Authors: Matthew Libassi*, University of California - Berkeley
Topics: Cultural and Political Ecology, Development, Natural Resources
Keywords: small-scale mining, gold, environment, informality, Indonesia
Session Type: Paper
Day: 4/4/2019
Start / End Time: 3:05 PM / 4:45 PM
Room: Jackson, Marriott, Mezzanine Level
Presentation File: No File Uploaded


Small-scale, informal gold mining has mushroomed in countries worldwide in recent decades. Indonesia, a nation where an estimated 1 million people are connected to the industry, is a leading example. These activities have drawn scrutiny from Indonesian government agencies, formal mining enterprises, and environmental NGOs.
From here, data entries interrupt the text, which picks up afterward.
(** * harness: the hierarchical test-execution engine of [harness/harness.go]

    A shallow embedding of the per-unit state ([H]), of the operations that
    read and write it ([Fail], [FailNow], [SkipNow], [setRan], [Parallel],
    [Run], [report], [flushToParent], the [indenter] writer) and of the
    lifecycle driver [tRunner] with its deferred finalization.

    Modelling conventions.
    - A [*H] pointer is an index into the list of allocated units; an index
      that is out of range plays the role of the nil pointer and using it
      panics as a nil dereference does.
    - The code of one task is a function in the monad [M]: it threads the
      shared units, the trace of effects the task performs on the outside
      world (channel operations, concurrency-gate calls, task creation,
      context calls, writes to external writers) and the number of clock
      readings taken so far.
    - The other tasks are an environment [env]: whenever the modelled task
      returns from a blocking operation the shared units have been
      transformed by [env].  Mutexes are not modelled (each critical section
      of the source is executed atomically by the model).
    - Channels, the concurrency gate and the contexts live outside of the
      model: the operations on them are recorded in the trace.  So do the
      writers supplied by the suite, which are taken to accept every byte.
    - [recover()] returns nil after [runtime.Goexit], after [panic(nil)] and
      when the body has returned; the deferred function of [tRunner] cannot
      tell these apart, and neither does the model: a body that ends by
      [panic(nil)] is a body that ends by [Goexit].
    - The logging helpers ([log], [Log], [Error], ...) and the filesystem
      helpers ([OutputDir], [TempDir], [TempFile]) are not modelled. *)

From Stdlib Require Import ZArith Ascii String DecimalPos DecimalString
  DecimalN.
From stdpp Require Import base option list.
(** * MBMConnect-backend: the real-time socket layer ([socket.js])

    A shallow embedding of the socket handlers of [socket.js] and the
    properties of presence tracking, message relay and reaction counting
    that are checked against it.

    Conventions of the embedding.
    - JavaScript strings are [string]; the numeric fields [likes] and
      [dislikes] are [Z].  The code computes on doubles, which agree with
      [Z] on integers of magnitude below [2 ^ 53] ([counts_safe]); a
      statement that gives the exact value of a count computed from
      arbitrary stored counts carries that bound.
    - [onlineUsersMap] is a JS [Map], which iterates in insertion order:
      it is a list of entries with distinct keys.  Its values are JS
      [Set]s of socket ids, used only through [has], [add], [delete] and
      [size]: they are [gset string].
    - A handler is a computation over the server's [World] that may throw;
      [try { .. } catch (error) { .. }] is [try_catch].  State written
      before a throw stays written, as in JavaScript.
    - Every awaited Mongoose call may reject (validation, cast or
      connection errors).  Whether it does is read from [storeFaults], a
      schedule of outcomes carried by the world.
    - [console.error] lines are recorded in [console]; the informational
      [console.log] lines are left out.
    - User ids, socket ids and reaction categories are the strings the
      clients send.
    - The server handles one event to completion before the next; the
      interleaving of two handlers at an [await] is not modelled.  A call
      to [emitOnlineUsers] that is not awaited runs in place. *)

From stdpp Require Import gmap strings list fin_maps.
From Stdlib Require Import ZArith.

(* [set_solver] clears hypotheses by name and warns when one is gone. *)
Set Warnings "-clear-no-such-hyp".

Open Scope string_scope.
Open Scope Z_scope.

(** ** JavaScript helpers *)

(** Truthiness of a value that is either [undefined] or a string:
    [undefined] and the empty string are falsy. *)
Definition truthy (v : option string) : bool :=
  match v with
  | None => false
  | Some s => negb (String.eqb s "")
  end.

(** [s.startsWith(p)]. *)
Definition startsWith (p s : string) : bool := String.prefix p s.

(** ** The Mongoose models used by [socket.js] *)

Module Reaction.
(** Modelled from the spec: [models/Event] is not part of the source; a
    reaction is the pair of fields [socket.js] reads and writes. *)
Record t := mk { user : string; type : string }.

Definition with_type (ty : string) (r : t) : t :=
  {| user := user r; type := ty |}.

End Reaction.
This diverse coalition has defined the industry as "illicit" in various ways, citing mineral extraction without permits, use of banned chemicals, and an alleged association with local social and moral decay. However, attempts to police these activities often rely on homogenizing narratives that obscure political-economic dynamics internal to the informal gold economy. Drawing on ethnographic fieldwork conducted in West Java, I use this paper to highlight one such set of dynamics: the ties that entangle the informal and formal mining economies. Dominant narratives of illicitness--particularly those defining what forms of resource access are illegal and illegal--continually reinforce an artificial dichotomy between these two spheres. The neglect of this interrelation both shapes and inhibits the effectiveness of governance theoretically aimed at reducing the worst environmental and social consequences associated with gold mining. It contributes to sporadic interventions with highly differentiated effects, rarely achieving their stated goals and often exacerbating local inequalities. Instead, governance efforts often reflect institutional priorities to consolidate physical and political territory. Acknowledgement of the foundational interconnections between formal and informal gold mining in Indonesia--often an illicit relation in its own right--is critical to shifting governance of the industry towards actual development and environmental goals.